I'm a mess today. Totally fragile. I'm being such a girl. Rambo looks "better" today. And by saying that I mean only that he is not heaving quite as heavily. He is swollen all over and surrounded by pumps and bags and equipment. They have been messing with his vent all day trying to get his oxygen and carbon dioxide levels evened out. The problem is that he has two different things going on: pnemonia in his lungs and a severe asmthmatic like reaction in his airways. They way you treat the one is not the way you treat the other. In fact, they can be detrimental to each other. We get his oxygen levels looking good and his CO2 goes way up or we get his CO2 down and his oxygen goes down.
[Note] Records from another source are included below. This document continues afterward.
(** The entries as they are to be read, numbered from [num]. *)
Definition entry_part (num : Z) (e : entry) : update_sdcard_part :=
  mkSd (e_device e) (e_dev e) (e_name e) (fs_of (e_fs e)) (e_start e) (e_length e) (e_file e) (if has_fs e then num + 1 else 0).

Fixpoint entry_parts (num : Z) (es : list entry) : list update_sdcard_part :=
  match es with
  | [] => []
  | e :: es => entry_part num e :: entry_parts (if has_fs e then num + 1 else num) es
  end.

(** ** Taking blanks out *)

Definition kept (t : list Z) : list Z := filter (fun c => is_space c = false) t.

Lemma sort_loop_ok t : forall K M x,
  exists y, sort_loop (length t) (length K + length M) (length K) (K ++ M ++ t ++ x) = Some ((length K + length (kept t))%nat, K ++ kept t ++ y ++ x) /\
    (length (kept t) + length y = length M + length t)%nat.
Proof.
  induction t as [|c t IH]; intros K M x; cbn [length sort_loop].
  - exists M. unfold kept. cbn [filter list_filter length app]. split; [do 2 f_equal; lia|lia].
  - assert (Hc : (K ++ M ++ (c :: t) ++ x) !! (length K + length M)%nat = Some c).
    { rewrite app_assoc, <- length_app, lookup_app_r, Nat.sub_diag by lia. done. }
    rewrite Hc. cbn [mbind option_bind]. unfold kept. rewrite filter_cons. fold (kept t). destruct (is_space c) eqn:E; cbn [negb].
    + rewrite decide_False by done. destruct (IH K (M ++ [c]) x) as (y & Hy & Hl). exists y. rewrite length_app in Hy, Hl. cbn [length] in Hy, Hl.
      rewrite <- app_assoc in Hy. cbn [app] in Hy. replace (S (length K + length M)) with (length K + (length M + 1))%nat by lia.
      split; [exact Hy|lia].
    + rewrite decide_True by done. destruct M as [|m M].
      * assert (Hi : <[length K := c]> (K ++ [] ++ (c :: t) ++ x) = (K ++ [c]) ++ [] ++ t ++ x).
        { rewrite list_insert_id; [by rewrite <- app_assoc|]. rewrite <- Hc. cbn [length]. f_equal. lia. }
        rewrite Hi. destruct (IH (K ++ [c]) [] x) as (y & Hy & Hl). exists y. rewrite length_app in Hy. cbn [length] in *.
        replace (S (length K + 0)) with (length K + 1 + 0)%nat by lia. replace (S (length K)) with (length K + 1)%nat by lia.
        rewrite Hy. rewrite <- app_assoc. split; [do 2 f_equal; lia|lia].
      * assert (Hi : <[length K := c]> (K ++ (m :: M) ++ (c :: t) ++ x) = (K ++ [c]) ++ (M ++ [c]) ++ t ++ x).
        { rewrite insert_app_r_alt, Nat.sub_diag by lia. cbn. by rewrite <- !app_assoc. }
        rewrite Hi. destruct (IH (K ++ [c]) (M ++ [c]) x) as (y & Hy & Hl). exists y. rewrite !length_app in Hy. rewrite length_app in Hl. cbn [length] in *.
        replace (S (length K + S (length M))) with (length K + 1 + (length M + 1))%nat by lia. replace (S (length K)) with (length K + 1)%nat by lia.
        rewrite Hy. rewrite <- app_assoc. split; [do 2 f_equal; lia|lia].
Qed.

Lemma sort_string_ok t x : (length (kept t) < length t + length x)%nat ->
  exists y, update_sdcard_sort_string (t ++ x) (Z.of_nat (length t)) = Some (kept t ++ 0 :: y) /\ S (length y + length (kept t)) = (length t + length x)%nat.
Proof.
  intros Hl. unfold update_sdcard_sort_string. rewrite Nat2Z.id. destruct (sort_loop_ok t [] [] x) as (y & Hy & Hyl).
  cbn [length app] in Hy, Hyl. rewrite Nat.add_0_r in Hy || idtac. cbn [Nat.add] in Hy. rewrite Hy. cbn [mbind option_bind].
  rewrite !length_app. destruct (Nat.ltb_spec (length (kept t)) (length (kept t) + (length y + length x))); [|lia].
  destruct (y ++ x) as [|c z] eqn:Ez; [apply (f_equal length) in Ez; rewrite length_app in Ez; cbn in Ez; lia|].
  exists z. rewrite insert_app_r_alt, Nat.sub_diag by lia. split; [done|]. apply (f_equal length) in Ez. rewrite length_app in Ez. cbn in Ez. lia.
Qed.

Lemma kept_all t : Forall (fun c => is_space c = false) t -> kept t = t.
Proof. induction 1 as [|c t Hc Ht IH]; [done|]. unfold kept. rewrite filter_cons, decide_True by done. by f_equal. Qed.

Lemma kept_only t : Forall (fun c => is_space c = false) (kept t).
Proof. apply Forall_forall. intros c Hc. by apply list_elem_of_filter in Hc as [? _]. Qed.

Lemma kept_kept t : kept (kept t) = kept t.
Proof. apply kept_all, kept_only. Qed.

Lemma kept_length t : (length (kept t) <= length t)%nat.
Proof. induction t as [|c t IH]; [done|]. unfold kept in *. rewrite filter_cons. destruct (decide _); cbn [length] in *; lia. Qed.

Lemma kept_text t : text_ok t -> text_ok (kept t).
Proof. intros Ht. apply Forall_forall. intros c Hc. apply list_elem_of_filter in Hc as [_ Hc]. by apply (proj1 (Forall_forall _ _) Ht). Qed.

(** ** Fields *)

Lemma text_from_app pre r : text_from (pre ++ r) (Z.of_nat (length pre)) = r.
Proof. unfold text_from. by rewrite Nat2Z.id, drop_app_length. Qed.

Lemma byte_of_at pre c r : byte_of (pre ++ c :: r) (Z.of_nat (length pre)) = Some c.
Proof.
  unfold byte_of. destruct (Z.ltb_spec (Z.of_nat (length pre)) 0); [lia|]. by rewrite Nat2Z.id, lookup_app_r, Nat.sub_diag by lia.
Qed.

Lemma offset_of_app pre r : offset_of (pre ++ r) r = Z.of_nat (length pre).
Proof. unfold offset_of. rewrite length_app. lia. Qed.

Lemma strncpy_bytes_ok t r : text_ok t -> strncpy_bytes (length t) (t ++ r) = Some t.
Proof.
  induction 1 as [|c t Hc Ht IH]; [done|]. cbn [length strncpy_bytes app head mbind option_bind tail]. destruct (Z.eqb_spec c 0); [lia|].
  by rewrite IH.
Qed.

Lemma field_text t : field t -> text_ok t.
Proof. intros [Ht _]. eapply Forall_impl; [exact Ht|]. intros c Hc. apply Hc. Qed.

(** A byte of the text that is not a blank. *)
Lemma skip_space_stop n T pre c r : T = pre ++ c :: r -> is_space c = false -> skip_space (S n) T (Z.of_nat (length pre)) = Some (Z.of_nat (length pre)).
Proof. intros -> Hc. cbn [skip_space]. rewrite byte_of_at. cbn [mbind option_bind]. by rewrite Hc. Qed.

(** A field between the byte [b] and the separator [c]. *)
Lemma get_string_ok pre b t c post : is_space b = false -> is_space c = false -> is_u8 c -> c <> 0 -> field t -> c ∉ t ->
  update_sdcard_get_string ((pre ++ [b]) ++ t ++ c :: post) (Z.of_nat (length (pre ++ [b]))) c =
    Some (Z.of_nat (length ((pre ++ [b]) ++ t ++ [c])), cstr t (replicate (31 - length t) 0)).
Proof.
  intros Hb Hc Hu Hc0 Hf Hn. pose proof (field_text t Hf) as Ht. destruct Hf as [Hfc Hl].
  assert (Hns : forall d, is_space d = false -> is_blank_or_tab d = false) by (intros d Hd; unfold is_space in Hd; by apply orb_false_iff in Hd as [? _]).
  set (T := (pre ++ [b]) ++ t ++ c :: post). unfold update_sdcard_get_string.
  assert (Hfrom : text_from T (Z.of_nat (length (pre ++ [b]))) = t ++ c :: post) by apply text_from_app.
  rewrite Hfrom, strchr_found by done. cbn [mbind option_bind].
  assert (Hoff : offset_of T (c :: post) = Z.of_nat (length ((pre ++ [b]) ++ t))) by (unfold T; rewrite app_assoc; apply offset_of_app).
  rewrite Hoff. unfold update_sdcard_parse_string.
  assert (Hs : skip_space (S (length T)) T (Z.of_nat (length (pre ++ [b]))) = Some (Z.of_nat (length (pre ++ [b])))).
  { destruct t as [|d t]; [by apply (skip_space_stop _ _ _ c post)|]. apply (skip_space_stop _ _ _ d (t ++ c :: post)); [done|].
    inversion_clear Hfc as [|? ? Hd _]. apply Hd. }
  rewrite Hs. cbn [mbind option_bind].
  assert (He : exists d, byte_of T (Z.of_nat (length ((pre ++ [b]) ++ t)) - 1) = Some d /\ is_blank_or_tab d = false).
  { destruct (decide (t = [])) as [->|Hne].
    - exists b. split; [|by apply Hns]. unfold T. rewrite app_nil_r, length_app. cbn [length app].
      replace (Z.of_nat (length pre + 1) - 1) with (Z.of_nat (length pre)) by lia. rewrite <- app_assoc. apply byte_of_at.
    - destruct (exists_last Hne) as (t' & d & ->). exists d. split.
      + unfold T. rewrite app_assoc, !length_app. cbn [length].
        replace (Z.of_nat (length pre + 1 + (length t' + 1)) - 1) with (Z.of_nat (length ((pre ++ [b]) ++ t'))) by (rewrite !length_app; cbn [length]; lia).
        rewrite app_assoc, <- app_assoc. cbn [app]. rewrite <- app_assoc. cbn [app]. rewrite app_assoc. apply byte_of_at.
      + apply Hns. apply Forall_app in Hfc as [_ Hd]. inversion_clear Hd as [|? ? Hd' _]. apply Hd'. }
  destruct He as (d & -> & Hd). cbn [mbind option_bind]. rewrite Hd. cbn [mbind option_bind].
  replace (Z.of_nat (length ((pre ++ [b]) ++ t)) - Z.of_nat (length (pre ++ [b])) + 0) with (Z.of_nat (length t)) by (rewrite (length_app _ t); lia).
  destruct (Z.ltb_spec 32 (Z.of_nat (length t))); [lia|]. destruct (Z.ltb_spec (Z.of_nat (length t)) 0); [lia|].
  rewrite Hfrom, Nat2Z.id, strncpy_bytes_ok by done. cbn [mbind option_bind].
  rewrite drop_replicate, (length_app t (replicate _ _)), length_replicate.
  destruct (Z.ltb_spec (Z.of_nat (length t)) (Z.of_nat (length t + (32 - length t)))); [|lia]. cbn [mbind option_bind].
  rewrite insert_app_r_alt, Nat.sub_diag by lia. replace (32 - length t)%nat with (S (31 - length t)) by lia. cbn [replicate].
  f_equal. f_equal. rewrite !length_app. cbn [length]. lia.
Qed.

Lemma written_field b v k : b = 10 \/ b = 16 -> is_u64 v -> v < b ^ Z.of_nat k -> (1 <= k <= 29)%nat -> field (written b v) /\ (length (written b v) <= k)%nat.
Proof.
  intros Hb Hv Hk Hk1. assert (H2 : 2 <= b <= 16) by lia. assert (Hl : (length (written b v) <= k)%nat) by (apply written_room; [lia|unfold is_u64 in Hv; lia|lia]).
  split; [|done]. split; [|lia]. apply Forall_forall. intros c Hc. pose proof (written_text b v H2 Hv) as Ht.
  assert (Hn : forall d, isxdigit d = false -> c <> d) by (intros d Hd ->; by apply (written_without b v d H2 Hv Hd)).
  unfold text_ok in Ht. rewrite Forall_forall in Ht. unfold field_char, is_space, is_blank_or_tab. split; [by apply Ht|].
  assert (c <> 32 /\ c <> 9 /\ c <> 10) as (? & ? & ?) by (split_and!; by apply Hn).
  split; [|split_and!; by apply Hn]. rewrite !orb_false_iff, !Z.eqb_neq. done.
Qed.

Lemma hex_field v : is_u64 v -> field (hex_text v).
Proof.
  intros Hv. destruct (written_field 16 v 16) as [[Hf _] Hl]; [by right|done|unfold is_u64 in Hv; change (16 ^ Z.of_nat 16) with (2 ^ 64); lia|lia|].
  unfold hex_text. split; [|rewrite length_app; cbn [length]; lia]. apply Forall_app. split; [|done].
  repeat constructor; done.
Qed.

Lemma field_without t c : field t -> ~ field_char c -> c ∉ t.
Proof. intros [Ht _] Hc Hin. rewrite Forall_forall in Ht. by apply Hc, Ht. Qed.

Lemma no_sep : ~ field_char 44 /\ ~ field_char 58 /\ ~ field_char 59.
Proof. unfold field_char. split_and!; tauto. Qed.

Lemma field_kept t : field t -> Forall (fun c => is_space c = false) t.
Proof. intros [Ht _]. eapply Forall_impl; [exact Ht|]. intros c Hc. apply Hc. Qed.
They are setting low goals hoping to meet somewhere in the middle.
The good news is that they got the amount of oxygen they are giving him down from 100% to 65%. His sats are sitting slightly low but that's the lesser of the two evils for now. He's pretty much completely sedated and I'm happy for it.
They just did a bronchoscopy; thankfully it was uneventful. They had to do a trach change beforehand so they could properly ventilate during the procedure. He was in a tenuous enough state before a trach change, but they took every precaution and it went well. Fortunately, or unfortunately, who knows... the bronch didn't show anything unusal. No inflammation, no mucous, nothing unusual. We were hoping it would give us some answers.... but it didn't. The doctor did get some cultures and we'll see if anything grows out of it. Part of me is happy the other part is a little let down. We're still in square one.
As far as I'm concerned - I'm tired. I fell asleep at 6pm last night. I woke up for a short bit from 9-11:30pm and then slept again until 7am. I think I'm emotionally drained. I feel utterly sick that he could be ill from something at home. I know that it's not our fault. I know that we don't actually know what's causing this. I know that no one is blaming us. I know that nothing comes to us that isn't allowed by God. But I just feel.... guilty, sick, sad..... I'm tired. I've cried several times today. And the only thing that's gotten me to laugh is a botched crossword answer of "spinal crackers". It still makes me laugh.
I'm trying to keep my mind from thinking too far down the road. If/when he gets home will he be the same boy he was 2 days ago? Is this causing permanent damage? Will he see with the same clarity? Will he still be so happy and carefree?
Theodore is in a critical state. The nurse said this morning that he's just stable. I have pictures to put up but my lap top is malfunctioning so I'll have to do it in a separate post. We're still waiting on the echo to look at his heart. We are having our equipment tested to see if there is some sort of mold, fungus, bacteria in it that is triggering this. And then we'll have our house tested... and who knows what else we'll have to do to be sure he is safe when it is time for him to get out of here.
For now I think I'm going to try another crossword and see if I can't get myself to laugh again.